Dame Mary Alison Glen Haig MBE CBE 1918 - 2014

Olympic fencer and redoubtable sports administrator who served on the IOC

Peter Nichols

 

Mary Glen Haig, second left, with teammates in 1951: from left, Margaret Somerville, Jean Witchell Leaf, Gillian Sheen and Liz Williams. Photograph: Hulton-Deutsch Collection/Corbis

Mary Glen Haig, second left, with teammates in 1951: from left, Margaret Somerville, Jean Witchell Leaf, Gillian Sheen and Liz Williams. Photograph: Hulton-Deutsch Collection/Corbis

 Mary Glen Haig, who has died aged 96, competed as a fencer in four Olympic Games between 1948 and 1960, and was subsequently a formidable sports administrator who, for 12 years, was one of Britain’s two representatives on the International Olympic Committee.

Her Olympic career began in London. The 1948 austerity Games, as they were known – the entire budget was less than £750,000 – marked some sort of return to sporting normality after the second world war, though conditions were spartan. Glen Haig shared a room with two other women, sleeping on camp beds. The night before her competition, she had been working in her job as an administrator at King’s College hospital. When asked if her work colleagues were impressed with her Olympic selection, she said: “I don’t think they were too bothered.
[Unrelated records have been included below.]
Lemma wp_mono {A} (H : @M S A) (Q Q' : A -> _ -> _ -> _ -> Prop) E Ms r a :
  wp H Q E Ms r a -> (forall x Ms' r' a', Q x Ms' r' a' -> Q' x Ms' r' a') -> wp H Q' E Ms r a.
Proof.
  intros (tr & a' & H1 & H2 & H3) HQ. exists tr, a'. split_and!; [done..|].
  destruct (H r).2; auto.
Qed.

(** The protocol may take a step of its own at any time. *)
Lemma wp_step {A} (H : @M S A) Q E Ms r a a1 :
  astep Ms n a None a1 -> wp H Q E Ms r a1 -> wp H Q E Ms r a.
Proof.
  intros Hs (tr & a2 & H1 & H2 & H3). exists tr, a2. split_and!; [done| |done].
  by apply (asteps_cons Ms a None a1 tr a2).
Qed.

Lemma wp_get {A} (f : Raft S -> A) Q E Ms r a : Q (f r) Ms r a -> wp (get f) Q E Ms r a.
Proof. intros HQ. exists [], a. rewrite app_nil_r. split_and!; [done|constructor|done]. Qed.

Lemma wp_modify (f : Raft S -> Raft S) Q E Ms r a :
  r_trace (f r) = r_trace r -> Q tt Ms (f r) a -> wp (modify f) Q E Ms r a.
Proof. intros Ht HQ. exists [], a. rewrite app_nil_r. split_and!; [done|constructor|done]. Qed.

Lemma wp_panic {A} Q E Ms r a : wp (@panic S A) Q E Ms r a.
Proof. exists [], a. rewrite app_nil_r. split_and!; [done|constructor|done]. Qed.

Lemma wp_raise {A} e Q (E : _ -> _ -> _ -> Prop) Ms r a : E Ms r a -> wp (@raise S A e) Q E Ms r a.
Proof. intros HE. exists [], a. rewrite app_nil_r. split_and!; [done|constructor|done]. Qed.

Lemma wp_must {A} (f : S -> go A) Q E Ms r a :
  (forall x, f (r_store r) = Ret x -> Q x Ms r a) -> wp (must f) Q E Ms r a.
Proof.
  intros HQ. exists [], a. rewrite app_nil_r. unfold must.
  destruct (f (r_store r)) eqn:Ef; simpl; (split_and!; [done|constructor|auto]).
Qed.

(** A write of the store is a step that has this effect. *)
Lemma wp_write eff f Q E Ms r a a1 :
  (forall s, f (r_store r) = Ret s \/ f (r_store r) = Fail ErrIO -> astep Ms n a (Some eff) a1) ->
  (forall s, f (r_store r) = Ret s ->
     Q tt (after [eff] Ms) (set_trace (r_trace r ++ [eff]) (set_store s r)) a1) ->
  wp (write eff f) Q E Ms r a.
Proof.
  intros Hs HQ. unfold wp, write. destruct (f (r_store r)) as [s|e|] eqn:Ef; simpl.
  - exists [eff], a1. split_and!; [done| |by apply HQ].
    apply (asteps_one _ _ (Some eff)). eapply (Hs s). by left.
  - destruct (decide (e = ErrIO)) as [->|Hne].
    + exists [eff], a1. split_and!; [done| |done].
      apply (asteps_one _ _ (Some eff)). eapply (Hs (r_store r)). by right.
    + assert (match e with ErrIO => (set_trace (r_trace r ++ [eff]) r, @Panic unit) | _ => (r, Panic) end = (r, Panic)) as ->
        by (by destruct e).
      exists [], a. rewrite app_nil_r. split_and!; [done|constructor|done].
  - exists [], a. rewrite app_nil_r. split_and!; [done|constructor|done].
Qed.

Lemma wp_for_each {A} (l : list A) (f : A -> @M S unit) (I : list Message -> Raft S -> anode -> Prop) E Ms r a :
  I Ms r a -> (forall x Ms r a, x ∈ l -> I Ms r a -> wp (f x) (fun _ => I) E Ms r a) ->
  wp (for_each l f) (fun _ => I) E Ms r a.
Proof.
  revert Ms r a. induction l as [|x l IH]; intros Ms r a HI Hf; simpl; [by apply wp_ret|].
  apply wp_bind. eapply wp_mono; [apply Hf; [apply list_elem_of_here|done]|].
  intros ? Ms' r' a' HI'. apply IH; [done|]. intros y Ms2 r2 a2 Hy. apply Hf. by apply list_elem_of_further.
Qed.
I think when you’ve had a war and ghastly things to contend with … things like winning medals, we didn’t worry about things like that in those days.”

London, at which she was a finalist, finishing eighth, was the first of four successive Olympic appearances for Glen Haig, though she never bettered that performance. In the Empire Games (now the Commonwealth Games), she enjoyed far more success, winning the individual gold medal in the foil in 1950 at Auckland and in 1954 at Vancouver. She also came fourth in the 1950 world fencing championships in Monaco, which remains the best placing by a British woman.

But her pre-eminence in British fencing ended in 1956, when Gillian Sheen, 10 years her junior, won the Olympic title in Melbourne. Glen Haig was part of the British team for another four years, but she had already taken the first steps in an administrative career that would be her focus for the next 50 years.

Daughter of Captain William James and his wife, Mary (nee Bannochie), she was born in Islington, north London, and educated locally at Dame Alice Owen’s school. Her father was a fencer and sparked her interest. In an interview with the Guardian in 2008, Glen Haig explained: “He was asked to help at the Regent Street Polytechnic and round the back they had a building where they started women’s fencing … he was asked to get it off the ground and he took me with him.” At 14, Glen Haig became a member of the Poly’s inaugural women’s team.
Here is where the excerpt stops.